This just incentivize them to find different official reason for firing. Like missed deadlines (that sudently became shorter) or in computing job code quality (due to reduced deadlines).

> This incentivizes companies to try and figure out creative ways to continue using their existing workforce to maximize the value they get out of AI systems.

This doesnothing for the current issue of job market entry positions, where there is the most pressure from AI. Only help people only in position.

hdhdhsjsbdh|12 days ago

So then the corps find a way to fire you for something other than AI displacement, replace you with AI anyway, and you’re on your own. Basically identical to firing someone in a clever way that avoids having to pay unemployment, which already happens quite frequently.

I don’t understand why taxation is so off limits to this crowd. We seem to live in a death cult where avoiding a slight inconvenience to 100 people is more important than providing a decent standard of living for the other 345 million people. You can invent whatever clever little solution you want in the meantime but eventually the chickens will come home to roost.

pixl97|12 days ago

>I don’t understand why taxation is so off limits to this crowd.

HN is filled with lots of temporarily depressed millionaires and many actual millionaires too.
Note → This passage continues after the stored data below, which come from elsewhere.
(* ===== verification/Dh.v ===== *)
(** * The big numbers of the key exchange ([libs/DH/dh.cpp], [libs/DH/dh.h])

    A number is a sign and a vector of digits with a capacity.  [pow] is the modular power of
    the exchange; numbers are read from and written as decimal texts.  An operation is [None]
    where the code would write behind a vector or divide by zero.  Capacities are counted
    without the 32-bit limit, which a number of less than 2^30 digits does not reach. *)

From S2P Require Import Prelude BasefuncStd DhDigits.
From Stdlib Require Import ZArith Lia Strings.Byte.
From stdpp Require Import base strings numbers list.
Open Scope Z_scope.

(** ** The code *)

(** [size] is the capacity of the vector, of which [digit] is the used part. *)
Record DH := mkDH { size : nat; digit : list Z; positive : bool }.

Definition len (x : DH) : nat := length (digit x).
Definition is_zero (x : DH) : bool := bool_decide (digit x = []).
Definition is_odd (x : DH) : bool := match digit x with [] => false | d :: _ => negb (Z.land d 1 =? 0) end.
Definition small : nat := 2.
Definition is_ulong (x : DH) : bool := (len x <=? small)%nat.

Definition adjust_size (n : nat) : nat :=
  let n := if (n <=? small)%nat then (small + 1)%nat else n in
  (((n * 4 + 8 + (32 - 1)) / 32 * 32 - 8) / 4)%nat.

(** [DH()], the copy, [resize], [reallocate]. *)
Definition new_DH : DH := mkDH (adjust_size small) [] true.
Definition copy (y : DH) : DH := mkDH (adjust_size (len y)) (digit y) (positive y).
Definition resize (n : nat) (x : DH) : DH := if (size x <? n)%nat then mkDH (adjust_size n) (digit x) (positive x) else x.
Definition reallocate (n : nat) (x : DH) : DH := resize n x.

(** The vector becomes [l], which must fit. *)
Definition set_digits (l : list Z) (x : DH) : option DH :=
  if (length l <=? size x)%nat then Some (mkDH (size x) l (positive x)) else None.
(** [digit[length++] = d]. *)
Definition push (d : Z) (x : DH) : option DH := set_digits (digit x ++ [d]) x.

(** [adjust]: no zeros at the end; zero is positive. *)
Fixpoint strip (l : list Z) : list Z :=
  match l with
  | [] => []
  | d :: l' => match strip l' with [] => if d =? 0 then [] else [d] | t => d :: t end
  end.
Definition adjust (x : DH) : DH :=
  let l := strip (digit x) in mkDH (size x) l (if bool_decide (l = []) then true else positive x).
Definition set_zero (x : DH) : DH := mkDH (size x) [] true.
Definition negate (x : DH) : DH := if is_zero x then x else mkDH (size x) (digit x) (negb (positive x)).

(** [scan_on]: a digit of the text, and the loop.  A character that is no digit ends the scan
    there and then. *)
Definition toupper (c : Z) : Z := if (97 <=? c) && (c <=? 122) then c - 32 else c.
Definition scan_digit (c : byte) (b : Z) : option Z :=
  let c := toupper (b2z c) in
  let dig := if c <? 48 then None else if c <=? 57 then Some (c - 48) else if c <? 65 then None
             else if c <=? 90 then Some (c - 65 + 10) else None in
  d ← dig; if b <=? d then None else Some d.
Fixpoint scan_on (s : bytes) (b : Z) (x : DH) : option DH :=
  match s with
  | [] => Some (adjust x)
  | c :: s' =>
      if decide (c = x00) then Some (adjust x)
      else match scan_digit c b with
           | None => Some x
           | Some dig =>
               let '(l, r) := digit_mul1 (digit x) b 0 in
               x ← set_digits l x;
               x ← (if r =? 0 then Some x else push r (resize (len x + 1) x));
               x ← (if bool_decide (digit x = []) then set_digits [dig] x
                    else
                      let '(l, r) := digit_add 0 (digit x) [dig] in
                      x ← set_digits l x;
                      if r =? 0 then Some x else push r (resize (len x + 1) x));
               scan_on s' b x
           end
  end.
Definition scan (s : bytes) (b : Z) (x : DH) : option DH :=
  match s with
  | c :: s' =>
      if decide (c = x2d) then scan_on s' b (mkDH (size x) (digit x) false)
      else if decide (c = x2b) then scan_on s' b x else scan_on s b x
  | [] => scan_on s b x
  end.
(** [DH(s, b)]. *)
Definition DH_of (s : bytes) (b : Z) : option DH := scan s b new_DH.

Definition ucompare (x y : DH) : Z :=
  if (len x <? len y)%nat then -1 else if (len y <? len x)%nat then 1 else digit_cmp (digit x) (digit y).
Definition compare (x y : DH) : Z :=
  if negb (positive x) && positive y then -1 else if positive x && negb (positive y) then 1
  else let result := ucompare x y in if positive x then result else - result.

Definition to_ulong (x : DH) : Z := foldr (fun d ul => Z.lor (wrap U64 (Z.shiftl ul single_bits)) d) 0 (digit x).
Definition digit_set (ul : Z) : list Z :=
  if ul =? 0 then [] else onedig ul :: (let ul := Z.shiftr ul single_bits in if ul =? 0 then [] else [onedig ul]).

(** The digits of dividend and divisor, multiplied so that the last digit of the divisor has
    its highest bit set, and with a digit for the estimate; [1 + b[bl - 1]] is a 32-bit sum. *)
Definition scale_of (b : list Z) : option Z :=
  top ← last b; let d := wrap U32 (1 + top) in if d =? 0 then None else Some (onedig (dbase / d)).
Definition scaled (a b : list Z) (scale : Z) : option (list Z * list Z) :=
  let '(a, b) :=
    if negb (scale =? 1) then
      let '(a', c) := digit_mul1 a scale 0 in ((if c =? 0 then a' else a' ++ [c]), (digit_mul1 b scale 0).1)
    else (a, b) in
  ta ← last a; tb ← last b;
  Some (if tb <=? ta then a ++ [0] else a, b).

(** [operator%=]. *)
Definition mod_eq (x y : DH) : option DH :=
  let cmp := ucompare x y in
  if cmp <? 0 then Some x
  else if cmp =? 0 then Some (set_zero x)
  else match digit y with
  | [] => Some x
  | y0 :: y' =>
      if is_ulong x then
        let m := to_ulong y in
        if m =? 0 then Some x else x ← set_digits (digit_set (to_ulong x mod m)) x; Some (adjust x)
      else match y' with
      | [] => '(_, r) ← digit_div1 (digit x) y0; x ← set_digits [r] x; Some (adjust x)
      | _ =>
          let x := resize (len x + 2) x in
          scale ← scale_of (digit y);
          '(a, b) ← scaled (digit x) (digit y) scale;
          x ← set_digits a x;
          '(r, _) ← digit_div b (length a - length b) a;
          x ← set_digits (take (length b) r) x;
          let x := adjust x in
          x ← (if scale =? 1 then Some x else '(q, _) ← digit_div1 (digit x) scale; set_digits q x);
          Some (adjust x)
      end
  end.

(** [operator/=]. *)
Definition set_sign (y x : DH) : DH := if positive y then x else negate x.
Definition div_eq (x y : DH) : option DH :=
  let cmp := ucompare x y in
  if cmp <? 0 then Some (set_zero x)
  else if cmp =? 0 then x ← set_digits [1] x; Some (set_sign y x)
  else match digit y with
  | [] => Some x
  | y0 :: y' =>
      if is_ulong x then
        let m := to_ulong y in
        if m =? 0 then Some x else x ← set_digits (digit_set (to_ulong x / m)) x; Some (set_sign y (adjust x))
      else match y' with
      | [] => '(q, _) ← digit_div1 (digit x) y0; x ← set_digits q x; Some (set_sign y (adjust x))
      | _ =>
          scale ← scale_of (digit y);
          '(a, b) ← scaled (digit x) (digit y) scale;
          '(_, q) ← digit_div b (length a - length b) a;
          x ← set_digits q x;
          Some (set_sign y (adjust x))
      end
  end.
(** [operator/=(ullong_t)]: the divisor refers to a vector on the stack. *)
Definition of_ulong (uy : Z) : DH := mkDH 0 (digit_set uy) true.
Definition div_eq_ulong (x : DH) (uy : Z) : option DH := div_eq x (of_ulong uy).

(** [mul] and [operator*=]. *)
Definition mul (x : DH) (dig : list Z) (pos : bool) : option DH :=
  let sign x := if pos then x else mkDH (size x) (digit x) (if is_zero x then true else negb (positive x)) in
  match dig with
  | [] => Some (set_zero x)
  | [d] =>
      if d =? 0 then Some (set_zero x)
      else if d =? 1 then Some (sign x)
      else
        let '(l, c) := digit_mul1 (digit x) d 0 in
        x ← set_digits l x;
        x ← (if c =? 0 then Some x else push c (resize (len x + 1) x));
        Some (sign x)
  | _ =>
      match digit x with
      | [] => Some (set_zero x)
      | [d] =>
          if d =? 0 then Some (set_zero x)
          else
            let x := reallocate (length dig + 1) x in
            x ← set_digits dig x;
            x ← (if d =? 1 then Some x
                 else let '(l, c) := digit_mul1 dig d 0 in x ← set_digits l x; if c =? 0 then Some x else push c x);
            Some (sign x)
      | _ =>
          let r := if (len x <? length dig)%nat then digit_mul2 (digit x) dig else digit_mul2 dig (digit x) in
          x ← set_digits r (mkDH (adjust_size (len x + length dig)) [] (positive x));
          Some (sign (adjust x))
      end
  end.
Definition mul_eq (x y : DH) : option DH := mul x (digit y) (positive y).

(** [pow]. *)
Fixpoint pow_loop (fuel : nat) (a b r m : DH) : option DH :=
  match fuel with
  | O => None
  | S fuel' =>
      a ← mod_eq a m;
      r ← (if is_odd b then r ← mul_eq r a; mod_eq r m else Some r);
      b ← div_eq_ulong b 2;
      if is_zero b then Some r else a ← mul_eq a a; pow_loop fuel' a b r m
  end.
Definition pow (x y m : DH) : option DH :=
  if is_zero m then DH_of (lit "0") 10
  else r ← DH_of (lit "1") 10; pow_loop (S (32 * len y)) (copy x) (copy y) r m.

(** [add] and [operator+=]. *)
Definition add (x : DH) (dig : list Z) (pos : bool) : option DH :=
  let x := resize (Nat.max (len x) (length dig) + 1) x in
  let gt := (length dig <? len x)%nat || ((len x =? length dig)%nat && (0 <=? digit_cmp (digit x) dig)) in
  let '(d1, d2) := if gt then (digit x, dig) else (dig, digit x) in
  if Bool.eqb (positive x) pos then
    let '(l, c) := digit_add 0 d1 d2 in
    x ← set_digits l x; if c =? 0 then Some x else push c x
  else
    x ← set_digits (digit_sub 1 d1 d2) x;
    Some (adjust (if gt then x else mkDH (size x) (digit x) pos)).
Definition add_eq (x y : DH) : option DH := add x (digit y) (positive y).
Definition add_eq_ulong (x : DH) (uy : Z) : option DH := add x (digit_set uy) true.

(** [digits], [as_string] and [get_string]: the buffer is filled from its end; [acc] is what it
    holds. *)
Definition digits_of (x : DH) (b : Z) : Z :=
  let bits := Z.log2 b in (32 * Z.of_nat (len x) + bits - 1) / bits.
Fixpoint as_string_loop (l : nat) (dig : list Z) (b : Z) (acc : bytes) : option (nat * bytes) :=
  match l with
  | O => None
  | S l' =>
      '(q, r) ← digit_div1 dig b;
      let acc := z2b (if r <? 10 then r + 48 else 65 + r - 10) :: acc in
      let q := match last q with Some 0 => take (length q - 1) q | _ => q end in
      if bool_decide (q = []) then Some (l', acc) else as_string_loop l' q b acc
  end.
Definition as_string (x : DH) (l : nat) (b : Z) : option bytes :=
  if (l <? 2)%nat then None
  else match strip (digit x) with
       | [] => Some [x30]
       | dig =>
           '(l, acc) ← as_string_loop (l - 1) dig b [];
           if positive x then Some acc else match l with O => None | S _ => Some (x2d :: acc) end
       end.
Definition get_string (x : DH) (b : Z) : bytes := default [] (as_string x (Z.to_nat (digits_of x b + 2)) b).

Example pow_check :
  (x ← DH_of (lit "5") 10; y ← DH_of (lit "123456789123456789123") 10; m ← DH_of (lit "170141183460469231731687303715884105727") 10;
   r ← pow x y m; Some (get_string r 10)) = Some (lit "153722804114281457701894206301604280957").
Proof. by vm_compute. Qed.

(** The scale of a divisor of which the last digit has all bits set is a division by zero. *)
Example pow_all_ones :
  (x ← DH_of (lit "1267650600228229401496703205376") 10; y ← DH_of (lit "2") 10; m ← DH_of (lit "18446744073709551557") 10; pow x y m) = None.
Proof. by vm_compute. Qed.

(** A text that does not end in a digit is not adjusted: its zero is not the number zero, and
    dividing a long number by it is a division by zero. *)
Example pow_zero_text :
  (x ← DH_of (lit "1267650600228229401496703205376") 10; y ← DH_of (lit "2") 10; m ← DH_of (lit "0x") 10; pow x y m) = None.
Proof. by vm_compute. Qed.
These are the ones that have bought into zero tax, government is all bad, free market capitalism for me Rand'ian ideas without any systematic thought on how their ideas would work out in practice.

Add to this that a lot of media, and pretty much everything on TV, is owned by billionaires these days that use the news as their platform to propagandize on why they should own more of everything and become richer, so it's not exactly surprising we're at this place.